(EXTRACTED MATERIAL Opens)

(* ===== verification/RelayEnds.v ===== *)
(** * A client tunnel from end to end

    The client library's side of the relay ([ClientRelay]) composed with the relay
    ([RelayState], [Tunnel]) and the server's bridge ([RelayClient]). *)

From S2P Require Import Prelude RustStd ThirdParty Fs SessionState Config RelayTokens Tunnel RelayState RelayClient RelayFlow ClientStorage ClientRelay.

Local Open Scope string_scope.
Local Open Scope Z_scope.

(** What the relay writes and the client reads, and the other way round. *)
Class ClientFlowLaws `{RelayCrates, FlowCrates, ClientRelayCrates} := {
  client_connect_json m : parse_connect (crate_connect_text m) = Some (as_connect_payload m);
  client_ready_json m : parse_ready (crate_ready_text m) = Some (as_ready_payload m);
  client_ack_json a : crate_parse_ack (reply_text (ConnectAckOk a)) =
    Some (mkClientConnectAck "connect_ack" "ok" (Some (ca_tunnel_id a)) (Some (ca_relay_host a)) (ca_server_authority a) None);
}.

Section ends.
Context `{RelayCrates, TokenCrates, UuidText, Sha256, ClientCrates, FlowCrates, ClientRelayCrates}.
Context `{!RelayLaws, !UuidTextLaws, !FlowLaws, !ClientFlowLaws}.

(** The network lets the client through to the relay. *)
Definition relay_reachable (relay : RegistryRelayInfo) (an : relay_answers) : Prop :=
  (∃ url pinned, build_connect_url (rr_relay_url relay) = Ok url ∧
     parse_pinned_cert_sha256 (rr_pinned_cert_sha256 relay) = Ok pinned ∧
     open_websocket url (client_tls_connector (rr_allow_self_signed_tls relay) pinned) an = Ok tt) ∧
  ra_connect_sent an = true ∧ ra_ready_sent an = true.

(** Given the acknowledgement, the client sends two texts and has its tunnel. *)
Lemma establish_with_ack version relay sid cid an ack :
  relay_reachable relay an → ra_ack an = text_frame (reply_text (ConnectAckOk ack)) →
  establish_relay_tunnel version relay sid cid an =
    ([crate_connect_text (build_connect_payload sid (rr_relay_token relay) cid version);
      crate_ready_text (mkTunnelReadyMessage "tunnel_ready" (ca_tunnel_id ack) "client")],
     Ok (mkRelayTunnel (ca_tunnel_id ack) (ca_server_authority ack))).
Proof.
  intros ((url & pinned & Hu & Hp & Ho) & Hs1 & Hs2) Hack. unfold establish_relay_tunnel.
  rewrite Hu; pass. rewrite Hp; pass. rewrite Ho, Hs1, Hs2; pass. unfold check_connect_ack. rewrite Hack.
  unfold text_frame. rewrite client_ack_json; pass. cbn [ka_type ka_status ka_tunnel_id ka_server_authority ka_error].
  rewrite !(bool_decide_ne_false_2 _ _ eq_refl); pass. done.
Qed.

(** C7: A client reaches its server through the relay.  A server whose secret the
    relay knows registers.  A client that stored a relay token issued by that server
    for it, not older than its life time and addressed to this relay, and that the
    network lets through, sends the relay two messages and is given a tunnel; the
    server's control handler turns the relay's command into a request for exactly
    that tunnel, and the relay admits the server with the secret it sent, so both
    ends reach the handshake of the same tunnel. *)
Theorem client_reaches_server_via_relay c version secret rid ctl st t0 now url ttl bt cid cver tok tid sbytes relay_url o relay an :
  let i := rcl_token_issuer c in
  issuer_wf i → rcl_client_server_id c = ti_server_id i → as_secrets st !! ti_server_id i = Some secret →
  rel_relay_server_url (rcl_config c) = Some relay_url → tls_options c = Ok o →
  generate_relay_token t0 (uuid_to_string cid) url ttl bt (uuid_to_string cid) i = Ok tok →
  bt = BINDING_TYPE_CLIENT_ID ∨ bt = BINDING_TYPE_ENROLLMENT_TOKEN →
  0 <= ttl <= U64_MAX * NANOS → now <= t0 + ttl → is_allowed_audience url st = true →
  rr_relay_token relay = tok → relay_reachable relay an →
  ∃ st1 ack st2 cmd st3 ctext rtext,
    register_begin (text_frame (register_text (register_request version secret c))) true rid ctl st =
      (st1, [RegisterAckOk 0], Ok (Some (ti_server_id i))) ∧
    (ra_ack an = text_frame (reply_text (ConnectAckOk ack)) →
     establish_relay_tunnel cver relay (ti_server_id i) cid an =
       ([ctext; rtext], Ok (mkRelayTunnel (uuid_to_string tid) (ca_server_authority ack)))) ∧
    handle_connect_socket now (text_frame ctext) tid sbytes (mkConnectAnswers true true (text_frame rtext)) st1 =
      (st2, [ConnectAckOk ack], [cmd], Ok (Some tid)) ∧
    handle_control_message (reply_text (into_message cmd)) c =
      Ok [(String.append relay_url (String.append "/tunnel/" (String.append (uuid_to_string tid)
             (String.append "?" (tunnel_query_string (ot_server_secret cmd))))), uuid_to_string tid)] ∧
    tunnel_handler (uuid_to_string tid) (query_parse (tunnel_query_string (ot_server_secret cmd)))
      (server_ready_frame tid) st2 = (st3, [], Ok true) ∧
    is_Some (get_tunnel tid st3).
Proof.
  intros i Hk Hid Hsec Hurl Htls Htok Hbt Httl Hnow Haud Hrt Hreach.
  set (ctext := crate_connect_text (build_connect_payload (ti_server_id i) tok cid cver)).
  set (rtext := crate_ready_text (mkTunnelReadyMessage "tunnel_ready" (uuid_to_string tid) "client")).
  destruct (relay_path c version secret rid ctl st t0 now url ttl bt cid cver tok tid sbytes relay_url o ctext rtext)
    as (st1 & ack & st2 & cmd & st3 & Hack & Hreg & Hconn & Hctl & Htun & Hin); try done;
    [apply client_connect_json|unfold ready_for, rtext; by rewrite client_ready_json|].
  exists st1, ack, st2, cmd, st3, ctext, rtext. split_and!; try done.
  intros Ha. rewrite (establish_with_ack _ _ _ _ _ ack) by done. by rewrite Hrt, Hack.
Qed.
End ends.

(** ** The bytes of a tunnel *)
Section bytes.
Context `{ClientRelayCrates, ClientCrates, Sha256}.

Lemma concat_prefix {A} (l k : list (list A)) : l `prefix_of` k → concat l `prefix_of` concat k.
Proof. intros [j ->]. rewrite concat_app. by eexists. Qed.

Lemma uplink_prefix reads : omap binary_payload (uplink reads) `prefix_of` omap read_chunk reads.
Proof.
  induction reads as [|[[[|x b]|e] []] reads IH]; cbn; try done; try apply prefix_nil. by apply prefix_cons.
Qed.

Lemma downlink_prefix frames : concat (downlink frames).1 `prefix_of` concat (omap binary_payload (omap inbound_message frames)).
Proof.
  induction frames as [|[[[s|b|b|b|f]|e] [|n]] frames IH]; cbn; try done; try apply prefix_nil;
    try (destruct (crate_is_failure s); [apply prefix_nil|done]); try (destruct (downlink frames); done).
  - destruct (downlink frames); cbn in *. by apply prefix_app.
  - rewrite app_nil_r. apply prefix_app_r. exists (drop n b). by rewrite take_drop.
Qed.

(** C35: A tunnel is a pair of byte pipes.  However the two directions of the server's
    tunnel task interleave and whatever fails or is lost at any hop (client library,
    relay, server), the bytes the task writes to the local gRPC endpoint are a prefix
    of the bytes read from the client's virtual stream, and the bytes written to that
    stream are a prefix of those read from the endpoint: nothing is reordered, altered
    or invented. *)
Theorem tunnel_end_to_end_bytes url id o sub an client_reads at_relay_c at_relay_s at_client :
  let out := (handle_tunnel url id o sub an).1 in
  omap inbound_message at_relay_c `prefix_of` uplink client_reads →
  omap inbound_message (omap relay_frame (tn_ops an)) `prefix_of` (forward_stream at_relay_c).1 →
  omap inbound_message at_relay_s `prefix_of` tail (omap to_relay out) →
  omap inbound_message at_client `prefix_of` (forward_stream at_relay_s).1 →
  concat (omap to_local out) `prefix_of` concat (omap read_chunk client_reads) ∧
  concat (downlink at_client).1 `prefix_of` concat (omap read_chunk (omap local_read (tn_ops an))).
Proof.
  intros out Hc Hs Hr Hd. destruct (tunnel_projects url id o sub an) as [Ho1 Ho2].
  destruct (tunnel_preserves_bytes at_relay_c (omap relay_frame (tn_ops an)) (omap local_read (tn_ops an)) at_relay_s Hs) as [Hup Hdown];
    [by etrans|]. split.
  - apply concat_prefix. etrans; [exact Ho1|]. etrans; [exact Hup|]. etrans; [by apply omap_prefix|apply uplink_prefix].
  - etrans; [apply downlink_prefix|]. apply concat_prefix. etrans; [by apply omap_prefix|exact Hdown].
Qed.
End bytes.

(** ** Witnesses *)
Definition dec_ack (s : string) : option ClientConnectAck :=
  l ← dec_fields s;
  match l with
  | [tid; host; auth] => a ← dec_opt auth; Some (mkClientConnectAck "connect_ack" "ok" (Some tid) (Some host) a None)
  | _ => None
  end.
Definition demo_client_relay : ClientRelayCrates := {|
  crate_url_parse s := Some (mkUrl "wss" s (Some [""]) None);
  crate_set_scheme s u := Some (mkUrl s (u_rest u) (u_segments u) (u_query u));
  crate_hex_decode s := Some (demo_hex_decode s);
  crate_connect_text m := enc_connect (as_connect_payload m);
  crate_ready_text m := enc_ready (as_ready_payload m);
  crate_parse_ack := dec_ack;
  crate_is_failure _ := false;
|}.
#[local] Existing Instance demo_relay.
#[local] Existing Instance demo_tokens.
#[local] Existing Instance demo_uuid.
#[local] Existing Instance demo_sha256.
#[local] Existing Instance flow_client_crates.
#[local] Existing Instance demo_flow.
#[local] Existing Instance demo_relay_laws.
#[local] Existing Instance demo_uuid_laws.
#[local] Existing Instance demo_flow_laws.
#[local] Existing Instance demo_client_relay.

Lemma demo_client_flow_laws : ClientFlowLaws.
Proof.
  split; [intros m; apply dec_enc_connect|intros m; apply dec_enc_ready|].
  intros a. cbn [crate_parse_ack reply_text demo_client_relay demo_flow]. unfold dec_ack, enc_open.
  rewrite dec_enc_fields. cbn. by rewrite dec_enc_opt.
Qed.
#[local] Existing Instance demo_client_flow_laws.

Definition demo_relay_info : RegistryRelayInfo := mkRegistryRelayInfo "wss://relay" demo_token false true None.
Definition demo_relay_answers : relay_answers :=
  mkRelayAnswers (mkPeer [] true false) (λ _, WsOk) true None true.

Lemma client_reaches_server_via_relay_witness : ∃ st1 ack st2 cmd ctext rtext,
  register_begin (text_frame (register_text (register_request "1.0" "secret" demo_client))) true 1%N 0%N empty_relay =
    (st1, [RegisterAckOk 0], Ok (Some 7%N)) ∧
  handle_connect_socket 6 (text_frame ctext) 5%N [x41] (mkConnectAnswers true true (text_frame rtext)) st1 =
    (st2, [ConnectAckOk ack], [cmd], Ok (Some 5%N)).
Proof.
  destruct (client_reaches_server_via_relay demo_client "1.0" "secret" 1%N 0%N empty_relay 5 6 "relay:443" NANOS "client_id" 9%N "1.0"
    demo_token 5%N [x41] "wss://relay" (mkRelayTlsOptions true (Some (demo_hex_decode demo_fingerprint)))
    demo_relay_info demo_relay_answers)
    as (st1 & ack & st2 & cmd & _ & ctext & rtext & Hreg & _ & Hconn & _);
    [reflexivity|reflexivity|vm_compute; reflexivity|reflexivity|vm_compute; reflexivity|vm_compute; reflexivity
    |by left|split; vm_compute; discriminate|vm_compute; discriminate|vm_compute; reflexivity|reflexivity| |].
  { split; [|by split]. by eexists _, None. }
  exists st1, ack, st2, cmd, ctext, rtext. split; [exact Hreg|exact Hconn].
Defined.

Definition demo_tunnel_task : tunnel_answers :=
  mkTunnelAnswers (mkPeer [] true true) true true true
    [FromRelay (Some (Ok (Binary [x01]))) true; FromLocal (Ok [x04]) true; FromRelay (Some (Ok (Binary [x02; x03]))) true; FromLocal (Ok [x05]) true].

Lemma tunnel_end_to_end_bytes_witness :
  concat (omap to_local (handle_tunnel "ws://relay/tunnel/t" "t" (mkRelayTlsOptions false None) "v1" demo_tunnel_task).1)
    `prefix_of` [x01; x02; x03] ∧
  concat (downlink [(Ok (Binary [x04]), Written)]).1 `prefix_of` [x04; x05].
Proof.
  apply (tunnel_end_to_end_bytes "ws://relay/tunnel/t" "t" (mkRelayTlsOptions false None) "v1" demo_tunnel_task
    [(Ok [x01], true); (Ok [x02; x03], true)] [(Ok (Binary [x01]), true); (Ok (Binary [x02; x03]), true)]
    [(Ok (Binary [x04]), true)] [(Ok (Binary [x04]), Written)]).
  - done.
  - by exists [Close None].
  - by exists [Binary [x05]].
  - by exists [Close None].
Defined.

(EXTRACTED MATERIAL Closes)

• BRIEF
All that is wanted is an exact copy of the lines above from the one with "(** C35: A tunnel" through the one with "omap inbound_message (omap", with both ends included.

• REPLY TO THE TASK
(** C35: A tunnel is a pair of byte pipes.  However the two directions of the server's
    tunnel task interleave and whatever fails or is lost at any hop (client library,
    relay, server), the bytes the task writes to the local gRPC endpoint are a prefix
    of the bytes read from the client's virtual stream, and the bytes written to that
    stream are a prefix of those read from the endpoint: nothing is reordered, altered
    or invented. *)
Theorem tunnel_end_to_end_bytes url id o sub an client_reads at_relay_c at_relay_s at_client :
  let out := (handle_tunnel url id o sub an).1 in
  omap inbound_message at_relay_c `prefix_of` uplink client_reads →
  omap inbound_message (omap relay_frame (tn_ops an)) `prefix_of` (forward_stream at_relay_c).1 →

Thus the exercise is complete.